Born in Michoacan, Mexico, Barajas now lives in Long Beach, where he’s lived since the age of 4.
“I’ve been lucky enough to continue calling this city home,” he says.
He said he likes experimenting and switching from medium to medium but he feels most comfortable with oil paint, charcoal and digital.
He produces his work at home, having turned his bedroom into a studio/office, where he has a large easel, an artist drafting table and a small bed, for “creating art… doing homework and resting, all at my convenience,” he says.
Barajas claims he’s been making art ever since he can remember, but it’s only been in the last four years that he’s become comfortable with showing his work.
How would you describe the type of art you make?
My work for (the series) Precarious Dissolution is romantic, yet sad and dark. But for Sticks and Stones— my new series that I am currently working on— I’m focused on realism. It is beautiful, yet uncomfortable in the themes and subject matter in which I choose to paint my subjects/portraits.
If you chose to suddenly do work that is completely different from what you normally create, what would it likely be?
Maybe landscapes, or abstract.
Does your artistic life ever get lonely? If so, what do you do to counteract it?
It really does. Personally, art is my life, and my focus. I don’t have children, nor someone to call my own at this moment. My education and evolution as an artist is my main concern. I don’t counteract any of my decisions, though I try to be optimistic, and always give myself the right to learn from myself and others. The best thing that I can do is surround myself with other artists, and career/goal-oriented people. It has not been a juggling game of art vs. social life, as we are all very busy individuals, but make time to get together and keep each other sane.

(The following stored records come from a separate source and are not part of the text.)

Lemma collect_word q : ∀ acc wl w,
  Forall nonblank q → winv acc wl w →
  ∃ w', length w' = word_size ∧
    if decide (length (acc ++ q) ≤ word_size)%nat
    then collect q (wl, w, false) = (length (acc ++ q), w', false)
         ∧ winv (acc ++ q) (length (acc ++ q)) w'
    else collect q (wl, w, false) = (0%nat, w', true).
Proof.
  induction q as [|c q IH]; intros acc wl w Hq Hinv.
  { exists w. rewrite app_nil_r. pose proof Hinv as (Hw & -> & Hle & _ & _).
    by rewrite decide_True by done. }
  apply Forall_cons_1 in Hq as [Hc Hq]. destruct Hinv as (Hw & -> & Hle & Ht & Hn).
  change (collect (c :: q) ?x) with (collect q (cstep c x)). simpl. rewrite Hc.
  destruct (decide (length acc < word_size)%nat) as [Hlt|Hge].
  - replace (acc ++ c :: q) with ((acc ++ [c]) ++ q) by by rewrite <- app_assoc.
    apply IH; [done|]. unfold winv. rewrite length_insert, length_app, Nat.add_1_r.
    split_and!; try done; try lia.
    + rewrite insert_take_drop by lia. rewrite Ht.
      rewrite take_app_ge by lia. replace (S (length acc) - length acc)%nat with 1%nat by lia. done.
    + apply Forall_app; split; [done|by constructor].
  - exists w. split; [done|]. rewrite decide_False by (rewrite length_app; simpl; lia).
    apply collect_done.
Qed.

Lemma removelast_app_cons (q : bytes) c r :
  r ≠ [] → removelast (q ++ c :: r) = q ++ c :: removelast r.
Proof.
  intros Hr. rewrite removelast_app by done. f_equal. by destruct r.
Qed.

Lemma removelast_length (l : bytes) : length (removelast l) = (length l - 1)%nat.
Proof.
  destruct (decide (l = [])) as [->|H]; [done|].
  destruct (exists_last H) as (q & c & ->). rewrite removelast_last, length_app. simpl. lia.
Qed.

Lemma Forall_removelast (P : ascii → Prop) l : Forall P l → Forall P (removelast l).
Proof.
  intros Hf. destruct (decide (l = [])) as [->|H]; [done|].
  destruct (exists_last H) as (q & c & ->). rewrite removelast_last.
  by apply Forall_app in Hf as [].
Qed.

(** The three ways a line leaves the word array. *)
Inductive collected (acc body trail : bytes) : wstate → Prop :=
| collected_open wl w :
    trail = [] → winv (acc ++ body) wl w → collected acc body trail (wl, w, false)
| collected_decided wl w :
    (∀ ext, Spec.refused (acc ++ removelast body ++ ext) = verdict wl w) →
    collected acc body trail (wl, w, true)
| collected_trailing wl w :
    trail ≠ [] → winv (acc ++ body) wl w → collected acc body trail (wl, w, true).

(** What the word array says about the record assembled so far. *)
Definition wrel (acc : bytes) (x : wstate) : Prop :=
  let '(wl, w, wd) := x in
  length w = word_size ∧
  if wd : bool then ∀ ext, Spec.refused (acc ++ ext) = verdict wl w else winv acc wl w.

Lemma collect_cases acc body trail x :
  body ≠ [] → is_blank (hd NUL body) = false → is_blank (List.last body NUL) = false →
  Forall (λ c, is_blank c = true) trail → wrel acc x →
  collected acc body trail (collect (body ++ trail) x)
  ∧ length (collect (body ++ trail) x).1.2 = word_size.
Proof.
  intros Hne Hh Hl Ht. destruct x as [[wl w] [|]]; intros [Hw Hx].
  { rewrite collect_done. split; [|done]. apply collected_decided. intros ext. apply Hx. }
  destruct (cut_blank body) as [Hall|(q & c & r & -> & Hq & Hc)].
  - destruct (collect_word body acc wl w Hall Hx) as (w' & Hw' & Hcase).
    rewrite collect_app. case_decide as Hlen.
    + destruct Hcase as [-> Hinv]. destruct trail as [|b trail].
      { split; [|done]. by apply collected_open. }
      apply Forall_cons_1 in Ht as [Hb _]. rewrite collect_blank; [|done|].
      * split; [|done]. by apply collected_trailing.
      * destruct body; [done|]. rewrite length_app. simpl. lia.
    + rewrite Hcase, collect_done. split; [|done]. apply collected_decided. intros ext.
      rewrite verdict_zero, app_assoc. apply refused_long.
      * destruct Hx as (_&_&_&_&Hn). apply Forall_app; split; [done|by apply Forall_removelast].
      * rewrite length_app, removelast_length in *. unfold word_size in *. lia.
  - assert (r ≠ []) as Hr.
    { intros ->. rewrite List.last_last in Hl. congruence. }
    assert (q ≠ []) as Hqne by (intros ->; simpl in Hh; congruence).
    rewrite <- app_assoc, <- app_comm_cons, collect_app.
    destruct (collect_word q acc wl w Hq Hx) as (w' & Hw' & Hcase).
    destruct Hx as (_&_&_&_&Hn). case_decide as Hlen.
    + destruct Hcase as [-> Hinv]. rewrite collect_blank; [|done|].
      * split; [|done]. apply collected_decided. intros ext.
        rewrite removelast_app_cons, <- app_assoc, <- app_comm_cons, app_assoc by done.
        unfold Spec.refused. rewrite first_word_blank; [|by apply Forall_app|done].
        by rewrite (proj2 (verdict_winv _ _ _ Hinv)).
      * destruct q; [done|]. rewrite length_app. simpl. lia.
    + rewrite Hcase, collect_done. split; [|done]. apply collected_decided. intros ext.
      rewrite verdict_zero, removelast_app_cons, <- app_assoc, app_assoc by done.
      apply refused_long; [by apply Forall_app|]. unfold word_size in *. lia.
Qed.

Do you listen to music while you work? If so, what?
I do like to listen to music. My taste in music varies and is usually based on the emotions I want to emote through my work. I’ll listen to artists like the Shins, Aqualung, and James Morrison when painting with oil—soft melodies that allow me to be gentle and precise with the strokes of my brush. Then I’ll listen to Nine Inch Nails, Deftones and the Bravery when sketching and creating concept work.
What inspires you the most as an artist?
Love. Being able to love, being able to forgive— to understand and to be vulnerable. This allows me to see myself in other people’s eyes/ shoes. It’s my family, my friends— people I’ve been fortunate to call “my other,” the stranger walking down the street. Because the human spirit is nothing without love. It is their stories, and mine, that I try to capture in my work.
What are one or two primary areas of fear for you as an artist?
Creating work with no value, work that is not a true reflection/representation of myself. I remember making a life-size drawing of a girl, for my final years ago. I drew her dead in a pool of her own blood. I thought it was the coolest thing at the time. I got drilled by my professor when he asked me to explain my work. I had nothing to say other than, “It’s a girl, dead in a pool of her own blood.” He told me, “As an artist, we have the obligation to explain our work, to give it a purpose, whether it’s negative or positive.” Those words have been engraved in my head ever since. Though I felt like I hated him for making me feel stupid in front of the class, he gave me the confidence to express myself and create work that has meaning and a purpose. That is the true value of art.
To view more of Barajas’s work, visit danielbarajas.carbonmade.com .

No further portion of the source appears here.